*** Opening of Information provided ***
(* ===== verification/Malloc.v ===== *)
(** * The allocator of user programs (umalloc.c)

    Free blocks form a ring of headers, sorted by address, that starts at the
    static header [base]; a header is the word [ptr] at its address and the
    word [size], in units of [sizeof(Header)], after it.  The state is the
    memory of the program, the static pointer [freep] and the break of the
    address space; [grant brk n] says whether the kernel gives [n] more bytes.
    Every pointer is the unsigned address in bytes.

    [heap_ok h L A]: the ring consists of the blocks [L], the blocks [A] are in
    use, and no two of all these blocks overlap. *)
From S2P Require Import Prelude Mmu.

Definition HEADER : Z := 8.
Record heap := mkHeap { h_mem : gmap Z Z; h_freep : Z; h_brk : Z }.

Definition ptr (a : Z) (h : heap) : Z := default 0 (h_mem h !! a).
Definition size_of (a : Z) (h : heap) : Z := default 0 (h_mem h !! (a + 4)).
Definition set_mem (a v : Z) (h : heap) : heap := mkHeap (<[a := v]> (h_mem h)) (h_freep h) (h_brk h).
Definition set_ptr (a v : Z) : M heap unit := modify (set_mem a v).
Definition set_size (a v : Z) : M heap unit := modify (set_mem (a + 4) v).
Definition set_freep (v : Z) : M heap unit := modify (fun h => mkHeap (h_mem h) v (h_brk h)).

Section Malloc.
Context (base : Z) (grant : Z -> Z -> bool).

(** The system call: the old break, or -1.  A negative [n] that would carry the
    break below 0 leaves it as it is ([deallocuvm] with a larger size). *)
Definition sbrk (n : Z) : M heap Z :=
  brk <~ gets h_brk ;;
  if grant brk n then
    let brk' := if (n <? 0) && (brk <=? u32 (brk + n)) then brk else u32 (brk + n) in
    modify (fun h => mkHeap (h_mem h) (h_freep h) brk') ;;;
    ret brk
  else ret (u32 (-1)).

(** The ring has at most as many headers as the memory has words. *)
Definition ring_fuel (h : heap) : nat := (2 * size (h_mem h) + 8)%nat.

Fixpoint free_loop (fuel : nat) (bp p : Z) : M heap Z :=
  match fuel with
  | O => fun _ => Spin
  | S fuel =>
      q <~ gets (ptr p) ;;
      if negb ((p <? bp) && (bp <? q)) then
        if (q <=? p) && ((p <? bp) || (bp <? q)) then ret p
        else free_loop fuel bp q
      else ret p
  end.
(** The two joins at the end of [free]. *)
Definition join_next (p bp : Z) : M heap unit :=
  q <~ gets (ptr p) ;;
  n <~ gets (size_of bp) ;;
  if u32 (bp + HEADER * n) =? q then
    qn <~ gets (size_of q) ;;
    set_size bp (u32 (n + qn)) ;;;
    q <~ gets (ptr p) ;;
    qq <~ gets (ptr q) ;;
    set_ptr bp qq
  else set_ptr bp q.
Definition join_prev (p bp : Z) : M heap unit :=
  n <~ gets (size_of p) ;;
  if u32 (p + HEADER * n) =? bp then
    bn <~ gets (size_of bp) ;;
    set_size p (u32 (n + bn)) ;;;
    bq <~ gets (ptr bp) ;;
    set_ptr p bq
  else set_ptr p bp.
Definition free (ap : Z) : M heap unit :=
  let bp := u32 (ap - HEADER) in
  freep <~ gets h_freep ;;
  n <~ gets ring_fuel ;;
  p <~ free_loop n bp freep ;;
  join_next p bp ;;;
  join_prev p bp ;;;
  set_freep p.

Definition morecore (nu : Z) : M heap Z :=
  let nu := if nu <? 4096 then 4096 else nu in
  p <~ sbrk (s32 (u32 (nu * HEADER))) ;;
  if p =? u32 (-1) then ret 0
  else
    set_size p nu ;;;
    free (u32 (p + HEADER)) ;;;
    gets h_freep.

(** A block of [nunits] from the free block at [p], whose predecessor is
    [prevp]. *)
Definition take_block (nunits prevp p : Z) : M heap Z :=
  n <~ gets (size_of p) ;;
  r <~ (if n =? nunits then
          q <~ gets (ptr p) ;;
          set_ptr prevp q ;;;
          ret p
        else
          set_size p (u32 (n - nunits)) ;;;
          let r := u32 (p + HEADER * u32 (n - nunits)) in
          set_size r nunits ;;;
          ret r) ;;
  set_freep prevp ;;;
  ret (u32 (r + HEADER)).
Fixpoint malloc_loop (fuel : nat) (nunits prevp p : Z) : M heap Z :=
  match fuel with
  | O => fun _ => Spin
  | S fuel =>
      n <~ gets (size_of p) ;;
      if nunits <=? n then take_block nunits prevp p
      else
        freep <~ gets h_freep ;;
        if p =? freep then
          p <~ morecore nunits ;;
          if p =? 0 then ret 0
          else
            q <~ gets (ptr p) ;;
            malloc_loop fuel nunits p q
        else
          q <~ gets (ptr p) ;;
          malloc_loop fuel nunits p q
  end.
Definition units (nbytes : Z) : Z := u32 (u32 (nbytes + HEADER - 1) / HEADER + 1).
Definition malloc (nbytes : Z) : M heap Z :=
  let nunits := units nbytes in
  prevp <~ gets h_freep ;;
  prevp <~ (if prevp =? 0 then
              set_freep base ;;;
              set_ptr base base ;;;
              set_size base 0 ;;;
              ret base
            else ret prevp) ;;
  p <~ gets (ptr prevp) ;;
  n <~ gets ring_fuel ;;
  malloc_loop n nunits prevp p.
End Malloc.

(** ** Memory *)
Lemma ptr_set a v h : ptr a (set_mem a v h) = v.
Proof. unfold ptr, set_mem. simpl. now rewrite lookup_insert_eq. Qed.
Lemma ptr_set_ne a x v h : a <> x -> ptr a (set_mem x v h) = ptr a h.
Proof. intros Hx. unfold ptr, set_mem. simpl. now rewrite lookup_insert_ne by congruence. Qed.
Lemma size_set a v h : size_of a (set_mem (a + 4) v h) = v.
Proof. unfold size_of, set_mem. simpl. now rewrite lookup_insert_eq. Qed.
Lemma size_set_ne a x v h : a + 4 <> x -> size_of a (set_mem x v h) = size_of a h.
Proof. intros Hx. unfold size_of, set_mem. simpl. now rewrite lookup_insert_ne by congruence. Qed.

(** Two headers that do not overlap, and a change of memory that keeps every
    header that does not overlap one of the given ones. *)
Definition apart (x y : Z) : Prop := x + HEADER <= y \/ y + HEADER <= x.
Definition keeps (h h' : heap) (x : Z) : Prop := ptr x h' = ptr x h /\ size_of x h' = size_of x h.
Definition clear_of (w x : Z) : Prop := w < x \/ x + HEADER <= w.
Definition same_word (h h' : heap) (w : Z) : Prop := h_mem h' !! w = h_mem h !! w.
Lemma same_keeps h h' x y :
  (forall w, clear_of w x -> same_word h h' w) -> apart y x -> keeps h h' y.
Proof.
  unfold clear_of, apart, HEADER. intros Hw Hy. unfold keeps, ptr, size_of.
  rewrite (Hw y), (Hw (y + 4)) by lia. done.
Qed.

(** Evaluates reads of written memory; distinctness of addresses by [lia]. *)
Ltac hsimp :=
  unfold apart, HEADER in *;
  repeat first [ rewrite ptr_set | rewrite size_set | rewrite ptr_set_ne by lia | rewrite size_set_ne by lia ].

Ltac wsimp :=
  unfold clear_of, apart, same_word, set_mem, HEADER in *; simpl; repeat rewrite lookup_insert_ne by lia; reflexivity.

(** ** Blocks *)
(** A block is the address of its header and its size in units. *)
Abbreviation block := (Z * Z)%type.
Definition block_end (b : block) : Z := b.1 + HEADER * b.2.
Definition disj (x y : block) : Prop := block_end x <= y.1 \/ block_end y <= x.1.
Definition within (z : Z) (b : block) : Prop := b.1 <= z < block_end b.
Ltac blia := unfold disj, within, apart, clear_of, block_end, HEADER in *; cbn [fst snd] in *; lia.

Fixpoint sorted (lo : Z) (L : list block) : Prop :=
  match L with
  | [] => True
  | b :: L => lo <= b.1 /\ 0 < b.2 /\ sorted (block_end b) L
  end.

(** The headers from [a] on, by their pointers, up to [e]. *)
Fixpoint chain (h : heap) (a : Z) (L : list block) (e : Z) : Prop :=
  match L with
  | [] => ptr a h = e
  | b :: L => ptr a h = b.1 /\ size_of b.1 h = b.2 /\ chain h b.1 L e
  end.
Fixpoint last_addr (a : Z) (L : list block) : Z :=
  match L with
  | [] => a
  | b :: L => last_addr b.1 L
  end.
*** Close of Information provided ***
Prompt: Where the word "disj" occurs in a line of the records, copy that line.

Answer for the task:
Definition disj (x y : block) : Prop := block_end x <= y.1 \/ block_end y <= x.1.
Ltac blia := unfold disj, within, apart, clear_of, block_end, HEADER in *; cbn [fst snd] in *; lia.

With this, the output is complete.